Al término de todas las rondas de consulta con ERC y JxCat, la portavoz del PSOE en el Congreso de los Diputados, Adriana Lastra, ha hecho balance este jueves del contenido de las reuniones que los socialistas han tenido para buscar apoyos para la investidura. Lastra ha cerrado la puerta por completo a la vía navarra que la confluencia de Partido Popular, UPN y Ciudadanos puso ayer sobre la mesa durante su encuentro con el secretario de Organización, José Luis Ábalos, en la Cámara Baja. 
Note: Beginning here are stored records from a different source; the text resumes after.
Lemma repair_owner_tags_conserves_handles_witness :
  heap_closed st_ABC ∧ no_alias st_ABC ∧
  VInt 100 ≠ VInt 0 ∧ VInt 200 ≠ VInt 0 ∧
  repair_owner_tags 4 (VInt 100) (VInt 200) st_ABC = Return tt st_repaired ∧
  handles st_repaired ≡ₚ handles st_ABC ∧ __len__ st_repaired = __len__ st_ABC.
Proof.
  assert (H1 : heap_closed st_ABC) by (apply (bool_decide_unpack _); vm_compute; exact I).
  assert (H2 : no_alias st_ABC) by (apply (bool_decide_unpack _); vm_compute; exact I).
  assert (H3 : VInt 100 ≠ VInt 0) by discriminate.
  assert (H4 : VInt 200 ≠ VInt 0) by discriminate.
  assert (H5 : repair_owner_tags 4 (VInt 100) (VInt 200) st_ABC = Return tt st_repaired).
  { vm_compute. reflexivity. }
  split; [exact H1|]. split; [exact H2|]. split; [exact H3|]. split; [exact H4|].
  split; [exact H5|].
  exact (repair_owner_tags_conserves_handles 4 (VInt 100) (VInt 200) st_ABC st_repaired
           H1 H2 H3 H4 H5).
Defined.

(** ** [write] only writes *)

Lemma appended_refl st : appended st st.
Proof.
  exists []. split; [|constructor]. rewrite app_nil_r. by destruct st.
Qed.

Lemma appended_trans st1 st2 st3 :
  appended st1 st2 → appended st2 st3 → appended st1 st3.
Proof.
  intros (o1 & -> & H1) (o2 & -> & H2). exists (o1 ++ o2). simpl. split.
  - by rewrite app_assoc.
  - apply Forall_app. done.
Qed.

Lemma write_linked_appends fuel :
  ∀ h st, appends_only st (EntitySpace.write_linked fuel h st).
Proof.
  induction fuel as [|fuel IH]; intros [h|] st; simpl;
    try done; try apply appended_refl.
  unfold bind, entitydb_getitem.
  destruct (entitydb st !! h) as [t|] eqn:Ht; [|split; [done|apply appended_refl]].
  unfold EntitySpace.write_tags.
  assert (H1 : appended st (set_written st (written st ++ [t]))).
  { exists [t]. split; [done|]. apply Forall_singleton. by exists h. }
  specialize (IH (link t) (set_written st (written st ++ [t]))).
  destruct (EntitySpace.write_linked fuel (link t) _) as [[] s|e s|]; [| |done].
  - by apply (appended_trans _ _ _ H1).
  - destruct IH as [-> IH]. split; [done|]. by apply (appended_trans _ _ _ H1).
Qed.

Lemma entity_space_write_appends fuel self st :
  appends_only st (EntitySpace.write fuel self st).
Proof.
  unfold EntitySpace.write.
  pose proof (for_in_rule (λ _ s, appended st s) (λ e s, e = KeyError ∧ appended st s)
                self (λ h, EntitySpace.write_linked fuel (Some h))) as Hrule.
  assert (Hbody : ∀ (i : nat) x s, appended st s → content s self !! i = Some x →
    match EntitySpace.write_linked fuel (Some x) s with
    | Return _ s' => appended st s'
    | Raise e s' => e = KeyError ∧ appended st s'
    | OutOfFuel => True
    end).
  { intros i x s Hs _. pose proof (write_linked_appends fuel (Some x) s) as Hw.
    destruct (EntitySpace.write_linked fuel (Some x) s) as [[] s'|e s'|]; [| |done].
    - by apply (appended_trans _ s).
    - destruct Hw as [-> Hw]. split; [done|]. by apply (appended_trans _ s). }
  specialize (Hrule Hbody fuel 0 st (appended_refl st)).
  destruct (for_in fuel self 0 _ st) as [[] s|e s|]; [|done|done].
  by destruct Hrule as (n & _ & Hs & _).
Qed.

Lemma iterate_write_appends fuel ks :
  ∀ st, appends_only st
          (iterate ks (λ key, bind (__getitem__ key) (λ es, EntitySpace.write fuel es)) st).
Proof.
  induction ks as [|k ks IH]; intros st; [apply appended_refl|].
  rewrite iterate_cons. unfold bind at 1. unfold bind at 1. unfold __getitem__.
  destruct (layout_spaces st !! k) as [es|]; [|split; [done|apply appended_refl]].
  pose proof (entity_space_write_appends fuel es st) as Hw.
  destruct (EntitySpace.write fuel es st) as [[] s|e s|]; [|done|done].
  specialize (IH s).
  destruct (iterate ks _ s) as [[] s'|e s'|]; [| |done].
  - by apply (appended_trans _ s).
  - destruct IH as [-> IH]. split; [done|]. by apply (appended_trans _ s).
Qed.

(** X14. [write], of one space or of the registry, with or without a list
    of keys: whether it returns or raises, it has changed nothing but the
    tag writer, which has received records of the database after what it
    held; and the only exception it raises is [KeyError]. *)
Theorem write_only_appends fuel st :
  (∀ self, appends_only st (EntitySpace.write fuel self st)) ∧
  (∀ ks, appends_only st (write fuel ks st)).
Proof.
  split; [intros self; apply entity_space_write_appends|].
  intros ks. unfold write. apply iterate_write_appends.
Qed.

(** ** [set_entity_space] registers the object itself *)

(** X15. [set_entity_space] registers the space object it is given, not a
    copy: when the object is already registered under a key, a record
    stored under that key afterwards shows under both keys, and no other
    space object changes. *)
Theorem set_entity_space_shares_object st k1 k2 es t :
  layout_spaces st !! k1 = Some es → get_key st t = k1 →
  ∃ st', bind (set_entity_space k2 es) (λ _, store_tags t) st = Return tt st' ∧
    __getitem__ k1 st' = Return es st' ∧
    __getitem__ k2 st' = Return es st' ∧
    space_of st' k1 = content st es ++ [get_handle t] ∧
    space_of st' k2 = content st es ++ [get_handle t] ∧
    (∀ e, e ≠ es → content st' e = content st e) ∧
    (∀ k, k ≠ k2 → layout_spaces st' !! k = layout_spaces st !! k).
Proof.
  intros Hk1 Hkey.
  set (st1 := set_layout_spaces st (<[k2 := es]> (layout_spaces st))).
  assert (H1 : layout_spaces st1 !! k1 = Some es).
  { simpl. destruct (decide (k2 = k1)) as [->|Hne].
    - apply lookup_insert_eq.
    - by rewrite lookup_insert_ne. }
  assert (H2 : layout_spaces st1 !! k2 = Some es) by (simpl; apply lookup_insert_eq).
  assert (Hget : get_entity_space (get_key st1 t) st1 = Return es st1).
  { change (get_key st1 t) with (get_key st t). rewrite Hkey.
    unfold get_entity_space. by rewrite H1. }
  set (st' := set_heap st1 (<[es := content st1 es ++ [get_handle t]]> (heap st1))).
  exists st'. split.
  { unfold bind, set_entity_space. fold st1. by apply store_tags_run. }
  assert (Hlay : layout_spaces st' = layout_spaces st1) by done.
  assert (Hes : content st' es = content st es ++ [get_handle t]).
  { unfold st'. by rewrite content_insert_eq. }
  unfold __getitem__, space_of. rewrite Hlay, H1, H2, Hes.
  split; [done|]. split; [done|]. split; [done|]. split; [done|]. split.
  - intros e Hne. unfold st'. by rewrite content_insert_ne.
  - intros k Hne. simpl. by apply lookup_insert_ne.
Qed.

Lemma set_entity_space_shares_object_witness :
  layout_spaces st_ABC !! VInt 0 = Some 0 ∧ get_key st_ABC rec_bare = VInt 0 ∧
  ∃ st', bind (set_entity_space (VInt 7) 0) (λ _, store_tags rec_bare) st_ABC
         = Return tt st' ∧
    __getitem__ (VInt 0) st' = Return 0 st' ∧
    __getitem__ (VInt 7) st' = Return 0 st' ∧
    space_of st' (VInt 0) = content st_ABC 0 ++ [get_handle rec_bare] ∧
    space_of st' (VInt 7) = content st_ABC 0 ++ [get_handle rec_bare] ∧
    (∀ e, e ≠ 0 → content st' e = content st_ABC e) ∧
    (∀ k, k ≠ VInt 7 → layout_spaces st' !! k = layout_spaces st_ABC !! k).
Proof.
  assert (H1 : layout_spaces st_ABC !! VInt 0 = Some 0) by (vm_compute; reflexivity).
  assert (H2 : get_key st_ABC rec_bare = VInt 0) by (vm_compute; reflexivity).
  split; [exact H1|]. split; [exact H2|].
  exact (set_entity_space_shares_object st_ABC (VInt 0) (VInt 7) 0 rec_bare H1 H2).
Defined.

(** ** C3: which calls complete *)














(** ** C4: the owner tag is overwritten before it is checked *)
El portavoz de Navarra Suma en el Congreso, Carlos García Adanero, advirtió que el PSOE podrá contar con su abstención si las socialistas María Chivite y Maite Esporrín renuncian a presidir la Comunidad Foral y el Ayuntamiento de Pamplona, para evitar así la influencia de EH Bildu. 24 horas después de presentar su exigencia, Lastra la ha descartado por completo.

La portavoz socialista ha avanzado durante su rueda de prensa que el PSOE no va a replegarse a las exigencias del Navarra Suma: «María Chivite tiene toda la legitimidad para presentarse a la investidura de Navarra», subrayó. Pero sin acuerdo los dos diputados navarros no apoyarán la investidura del candidato socialista. Sánchez pasa a depender así de los votos de las fuerzas independentistas, que han empezado a coquetear con una posible abstención a cambio de una mesa de diálogo sobre el conflicto territorial catalán. 

Sin la abstención de Navarra Suma, el PSOE tendría 173 «síes» (los suyos más Podemos, PNV, Compromís y PRC) frente a los 159 «noes» de los navarros, PP, Cs, Vox, JxC y Coalición Canaria. Esta aritmética permitirá la investidura. Pero apoyará la legislatura en las fuerzas independentistas, un escenario que en el PSOE querían evitar a toda costa por la inestabilidad que provoca. 

«No queremos hacer descansar la gobernabilidad o la legislatura en los partidos independentistas por eso pedimos la abstención de las otras formaciones», ha explicado Lastra, en un intento de responsabilizar al Partido Popular y Ciudadanos de hacer al PSOE depender de los soberanistas. «Vamos a seguir trabajando», ha revelado Lastra. A todas luces las cuentas que manejan los socialistas no son garantía de nada.